*INSTRUCTIONS TO FOLLOW*
Output the records that follow, keeping every line exactly as it is.

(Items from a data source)
====

Lemma pivot_hours_loc (df : DataFrame) (y m : Z) (name : string) :
  (m, name) ∈ months →
  loc (create_pivot_tables df).1 y name =
    if decide (y ∈ Jahr <$> filter (λ r, ge27 (Wert r)) df)
    then Some (length (filter
                 (λ r, Jahr r = y ∧ Monat r = m ∧ ge27 (Wert r)) df))
    else None.
Proof.
  intros Hm. unfold create_pivot_tables, loc, set_columns; cbn [fst rows columns].
  rewrite reindexed_rows, find_row.
  rewrite (decide_ext _ _ _ _ (elem_of_sorted_unique y _)).
  case_decide; [|done]. cbn [mbind option_bind snd].
  destruct (month_column
    (λ m, group_count Jahr Monat (λ r, notna (Wert r))
            (filter (λ r, ge27 (Wert r)) df) y m) m name Hm) as (j & -> & Hj).
  cbn [mbind option_bind]. by rewrite Hj, hours_group_count.
Qed.

(** C1. The entry of the hour table for a year and a month is the number of
    observations of that year and month with a value of 27 or more, for
    every year that has a row, which are the years with such an
    observation; in a row, a month without one has the entry 0. *)
Theorem pivot_hours_entry (df : DataFrame) (y m : Z) (name : string) :
  (m, name) ∈ months →
  loc (create_pivot_tables df).1 y name =
    if decide (y ∈ Jahr <$> filter (λ r, ge27 (Wert r)) df)
    then Some (length (filter
                 (λ r, Jahr r = y ∧ Monat r = m ∧ ge27 (Wert r)) df))
    else None.
Proof. apply pivot_hours_loc. Qed.

Lemma pivot_hours_entry_witness :
  (1, "Jan") ∈ months
  ∧ loc (create_pivot_tables january_frame).1 2023 "Jan" = Some 1%nat.
Proof.
  split; [by left|].
  rewrite (pivot_hours_entry january_frame 2023 1 "Jan"); [|by left].
  vm_compute. reflexivity.
Defined.

(** ** Parsing *)

(** *** The format on numbers of ten digits *)

Lemma match_alt_Some (a : alternative) (s m r : list ascii) :
  match_alt a s = Some (m, r) → s = m ++ r ∧ length m = length a.
Proof.
  revert s m r. induction a as [|c a IH]; intros s m r.
  - destruct s; by intros [= <- <-].
  - destruct s as [|x s]; [done|]. cbn.
    destruct (c x); [|done].
    destruct (match_alt a s) as [[m' r']|] eqn:Ha; [|done].
    intros [= <- <-]. destruct (IH _ _ _ Ha) as [-> <-]. done.
Qed.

====

*EXERCISE OUTPUT*
Lemma pivot_hours_loc (df : DataFrame) (y m : Z) (name : string) :
  (m, name) ∈ months →
  loc (create_pivot_tables df).1 y name =
    if decide (y ∈ Jahr <$> filter (λ r, ge27 (Wert r)) df)
    then Some (length (filter
                 (λ r, Jahr r = y ∧ Monat r = m ∧ ge27 (Wert r)) df))
    else None.
Proof.
  intros Hm. unfold create_pivot_tables, loc, set_columns; cbn [fst rows columns].
  rewrite reindexed_rows, find_row.
  rewrite (decide_ext _ _ _ _ (elem_of_sorted_unique y _)).
  case_decide; [|done]. cbn [mbind option_bind snd].
  destruct (month_column
    (λ m, group_count Jahr Monat (λ r, notna (Wert r))
            (filter (λ r, ge27 (Wert r)) df) y m) m name Hm) as (j & -> & Hj).
  cbn [mbind option_bind]. by rewrite Hj, hours_group_count.
Qed.

(** C1. The entry of the hour table for a year and a month is the number of
    observations of that year and month with a value of 27 or more, for
    every year that has a row, which are the years with such an
    observation; in a row, a month without one has the entry 0. *)
Theorem pivot_hours_entry (df : DataFrame) (y m : Z) (name : string) :
  (m, name) ∈ months →
  loc (create_pivot_tables df).1 y name =
    if decide (y ∈ Jahr <$> filter (λ r, ge27 (Wert r)) df)
    then Some (length (filter
                 (λ r, Jahr r = y ∧ Monat r = m ∧ ge27 (Wert r)) df))
    else None.
Proof. apply pivot_hours_loc. Qed.

Lemma pivot_hours_entry_witness :
  (1, "Jan") ∈ months
  ∧ loc (create_pivot_tables january_frame).1 2023 "Jan" = Some 1%nat.
Proof.
  split; [by left|].
  rewrite (pivot_hours_entry january_frame 2023 1 "Jan"); [|by left].
  vm_compute. reflexivity.
Defined.

(** ** Parsing *)

(** *** The format on numbers of ten digits *)

Lemma match_alt_Some (a : alternative) (s m r : list ascii) :
  match_alt a s = Some (m, r) → s = m ++ r ∧ length m = length a.
Proof.
  revert s m r. induction a as [|c a IH]; intros s m r.
  - destruct s; by intros [= <- <-].
  - destruct s as [|x s]; [done|]. cbn.
    destruct (c x); [|done].
    destruct (match_alt a s) as [[m' r']|] eqn:Ha; [|done].
    intros [= <- <-]. destruct (IH _ _ _ Ha) as [-> <-]. done.
Qed.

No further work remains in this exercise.